The way to stop discrimination on the basis of race is to speak openly and candidly on the subject of race, and to apply the Constitution with eyes open to the unfortunate effects of centuries of racial discrimination. As members of the judiciary tasked with intervening to carry out the guarantee of equal protection, we ought not sit back and wish away, rather than confront, the racial inequality that exists in our society. It is this view that works harm, by perpetuating the facile notion that what makes race matter is acknowledging the simple truth that race does matter.
Fortunately, not every case before the Court this term came out badly.
In Riley v. California, a unanimous Court recognized our privacy interest in cell phones, ruling that police need a warrant to search the cell phone of someone who is arrested.
Corporate efforts to escape environmental regulations lost in two cases. In Utility Air Regulatory Group v. EPA, seven Justices of the Court upheld the EPA's general authority to issue regulations on greenhouse gas emissions from power plants, while a 5-4 conservative majority limited its ability to regulate it in certain contexts. In EPA v. EME Homer City Generation, the Court upheld the agency's cross-state air pollution rules in a 6-2 ruling.
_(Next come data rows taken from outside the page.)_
(** *** The proof fan-out *)

Lemma run_bountyWithProofs net n jwt bounty w :
  run net n (bountyWithProofs jwt bounty) w =
  {| settled :=
       Normal (with_pow bounty
                 (proof_count (proofs_reply net n (GET (proofsUrl bounty) jwt))));
     final := w;
     fetched := [GET (proofsUrl bounty) jwt];
     observed := [this w] |}.
Proof.
  unfold bountyWithProofs, proof_count. cbn.
  destruct (proofs_reply net n _) as [[ok' text body]|e]; cbn; [|done].
  destruct ok'; cbn; [|done].
  destruct body as [proofs|e]; cbn; done.
Qed.

(** The cards after the fan-out: card [i] with the count drawn from the
    outcome of fetch number [n + i]. *)
Lemma run_Promise_all_map net jwt cards :
  ∀ n w,
    run net n (Promise_all_map (bountyWithProofs jwt) cards) w =
    {| settled :=
         Normal (imap (fun i bounty =>
                   with_pow bounty
                     (proof_count
                        (proofs_reply net (n + i) (GET (proofsUrl bounty) jwt))))
                   cards);
       final := w;
       fetched := (fun bounty => GET (proofsUrl bounty) jwt) <$> cards;
       observed := replicate (length cards) (this w) |}.
Proof.
  induction cards as [|bounty cards IH]; intros n w; cbn [Promise_all_map].
  - reflexivity.
  - rewrite run_bind, run_bountyWithProofs. cbn [settled fetched final length].
    rewrite run_bind, IH. unfold followed_by. cbn.
    rewrite Nat.add_0_r, !app_nil_r. do 3 f_equal.
    apply imap_ext. intros i x _. cbn. do 3 f_equal. lia.
Qed.

(** *** loadWorkspaceBounties, case by case *)

Lemma spread_id bounty : spread bounty = bounty.
Proof. by destruct bounty. Qed.

Lemma map_spread cards : map spread cards = cards.
Proof.
  induction cards as [|c cards IH]; cbn; [done|]. by rewrite spread_id, IH.
Qed.

Lemma truthy_true s : truthy s = true ↔ s ≠ "".
Proof.
  unfold truthy. destruct (String.eqb_spec s ""); cbn; split; congruence.
Qed.

Lemma truthy_false s : truthy s = false ↔ s = "".
Proof.
  unfold truthy. destruct (String.eqb_spec s ""); cbn; split; congruence.
Qed.

(** The guard fails: one action, no fetch. *)
Lemma run_load_guard net n w :
  truthy (currentWorkspaceId (this w)) = false ∨
  truthy_opt (tribe_jwt <$> uiStore_meInfo w) = false →
  run net n loadWorkspaceBounties w =
  {| settled := Normal tt;
     final := set_this (set_error (Some "Missing workspace ID or authentication")
                          (this w)) w;
     fetched := []; observed := [] |}.
Proof.
  intros Hguard. unfold loadWorkspaceBounties. cbn [run].
  destruct Hguard as [-> | ->]; cbn; [done|].
  by rewrite orb_true_r.
Qed.

Lemma absent_fails_guard w :
  currentWorkspaceId (this w) = "" ∨
  tribe_jwt <$> uiStore_meInfo w = None ∨
  tribe_jwt <$> uiStore_meInfo w = Some "" →
  truthy (currentWorkspaceId (this w)) = false ∨
  truthy_opt (tribe_jwt <$> uiStore_meInfo w) = false.
Proof. intros [-> | [-> | ->]]; cbn; auto. Qed.

(** The guard passes: the list fetch, then either the fan-out and the
    commit, or the [catch] block; [loading] is cleared in both cases. *)
Lemma run_load_ready net n w jwt :
  truthy (currentWorkspaceId (this w)) = true →
  tribe_jwt <$> uiStore_meInfo w = Some jwt →
  truthy jwt = true →
  let request := GET (bountyCardsUrl (currentWorkspaceId (this w))) jwt in
  run net n loadWorkspaceBounties w =
  match list_outcome (bountyCards_reply net n request) with
  | Normal data =>
      let cards := default [] data in
      {| settled := Normal tt;
         final :=
           set_this
             (set_loading false
                (set_bountyCards
                   (imap (fun i bounty =>
                      with_pow bounty
                        (proof_count
                           (proofs_reply net (S n + i)
                              (GET (proofsUrl bounty) jwt)))) cards)
                   (announced (this w)))) w;
         fetched := request :: ((fun bounty => GET (proofsUrl bounty) jwt) <$> cards);
         observed :=
           announced (this w) :: replicate (length cards) (announced (this w)) |}
  | Abrupt e =>
      {| settled := Normal tt;
         final :=
           set_this
             (set_loading false
                (set_error (Some (error_message e)) (announced (this w)))) w;
         fetched := [request];
         observed := [announced (this w)] |}
  end.
Proof.
  intros Hws Hjwt Hj request. unfold loadWorkspaceBounties. cbn [run].
  rewrite Hws, Hjwt. cbn [truthy_opt negb orb default]. rewrite Hj. cbn [negb].
  rewrite run_try_finally, run_try_catch. cbn [bind runInAction run].
  cbn [set_this this currentWorkspaceId set_error set_loading].
  subst request. unfold list_outcome.
  destruct (bountyCards_reply net n _) as [[ok' text body]|e]; cbn.
  - destruct ok'; cbn; [|done].
    destruct body as [data|e]; cbn; [|done].
    rewrite run_bind, run_Promise_all_map. cbn.
    rewrite map_spread. unfold followed_by, suspended_on, announced. cbn.
    by rewrite !app_nil_r.
  - done.
Qed.

(** *** The precondition check *)

(** C4, amended.  When the workspace id or the auth token is absent
    (empty id, nobody signed in, or an empty token),
    [loadWorkspaceBounties] settles normally without issuing a single
    fetch; it sets [error] to a non-empty message and leaves [bountyCards]
    and [loading] exactly as they were before the call: empty and false on
    a store that has loaded nothing, neither emptied nor cleared
    otherwise. *)
Theorem loadWorkspaceBounties_missing_precondition net n w :
  currentWorkspaceId (this w) = "" ∨
  tribe_jwt <$> uiStore_meInfo w = None ∨
  tribe_jwt <$> uiStore_meInfo w = Some "" →
  let r := run net n loadWorkspaceBounties w in
  settled r = Normal tt ∧
  fetched r = [] ∧
  (∃ msg, error (this (final r)) = Some msg ∧ msg ≠ "") ∧
  this (final r) =
    set_error (Some "Missing workspace ID or authentication") (this w) ∧
  bountyCards (this (final r)) = bountyCards (this w) ∧
  loading (this (final r)) = loading (this w).
Proof.
  intros Habsent r. subst r.
  rewrite run_load_guard by by apply absent_fails_guard.
  cbn. repeat split; try done.
  eexists; split; [reflexivity | discriminate].
Qed.

(** *** A successful load *)

(** C1.  The list fetch succeeds with [N] cards and every proofs fetch
    succeeds with an array: [bountyCards] becomes, whatever it held before,
    the list of the [N] response cards in response order, each with its
    [pow] field holding the length of its proof array and its other
    fields as in the response. *)
Theorem loadWorkspaceBounties_success
    net n w jwt text cards (proofs : list (list JsValue)) :
  currentWorkspaceId (this w) ≠ "" →
  tribe_jwt <$> uiStore_meInfo w = Some jwt →
  jwt ≠ "" →
  bountyCards_reply net n
    (GET (bountyCardsUrl (currentWorkspaceId (this w))) jwt) =
    Normal {| ok := true; statusText := text; json := Normal (Some cards) |} →
  (∀ i card, cards !! i = Some card →
     ∃ text' array,
       proofs !! i = Some array ∧
       proofs_reply net (S n + i) (GET (proofsUrl card) jwt) =
       Normal {| ok := true; statusText := text'; json := Normal (JArray array) |}) →
  let r := run net n loadWorkspaceBounties w in
  settled r = Normal tt ∧
  bountyCards (this (final r)) =
    zip_with (fun card array =>
                {| id := id card; status := status card;
                   features := features card;
                   pow := Some (length array) |}) cards proofs ∧
  length (bountyCards (this (final r))) = length cards ∧
  (∀ i card array, cards !! i = Some card → proofs !! i = Some array →
     ∃ committed,
       bountyCards (this (final r)) !! i = Some committed ∧
       pow committed = Some (length array) ∧
       id committed = id card ∧
       status committed = status card ∧
       features committed = features card).
Proof.
  intros Hws Hjwt Hj Hlist Hproofs r. subst r.
  rewrite (run_load_ready net n w jwt) by (by try apply truthy_true).
  rewrite Hlist. cbn.
  assert (Hpow : ∀ i card array,
            cards !! i = Some card → proofs !! i = Some array →
            imap (fun i bounty =>
                    with_pow bounty
                      (proof_count
                         (proofs_reply net (S (n + i))
                            (GET (proofsUrl bounty) jwt)))) cards !! i
            = Some {| id := id card; status := status card;
                      features := features card;
                      pow := Some (length array) |}).
  { intros i card array Hcard Harray.
    rewrite list_lookup_imap, Hcard. cbn.
    destruct (Hproofs i card Hcard) as (text' & array' & Harray' & Hreply).
    cbn in Hreply. rewrite Hreply. cbn. unfold with_pow. congruence. }
  split; [done|]. split; [|split; [by rewrite length_imap|]].
  - apply list_eq. intros i.
    rewrite lookup_zip_with.
    destruct (cards !! i) as [card|] eqn:Hcard; cbn.
    + destruct (Hproofs i card Hcard) as (text' & array & Harray & _).
      rewrite Harray. cbn. by apply Hpow.
    + by rewrite list_lookup_imap, Hcard.
  - intros i card array Hcard Harray. eexists.
    split; [by apply Hpow|]. done.
Qed.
In Lawson v. FMR, the Court refused to interpret a post-Enron whistleblower protection law to exclude protection for employees who work for contractors of publicly traded companies. This is an important protection, because mutual funds (which millions of Americans invest in) technically have no employees, and all the day-to-day work is done by contractors. When one of those contractors learns that false or misleading information is being given to investors, whistleblower protection makes it safe to warn us.
Yet these few bright spots don't change the fact that, overall, this was another bad term for Americans' rights under the Constitution and other federal laws, with the Court's far-right Justices shaping numerous areas of the law to fit their conservative ideology.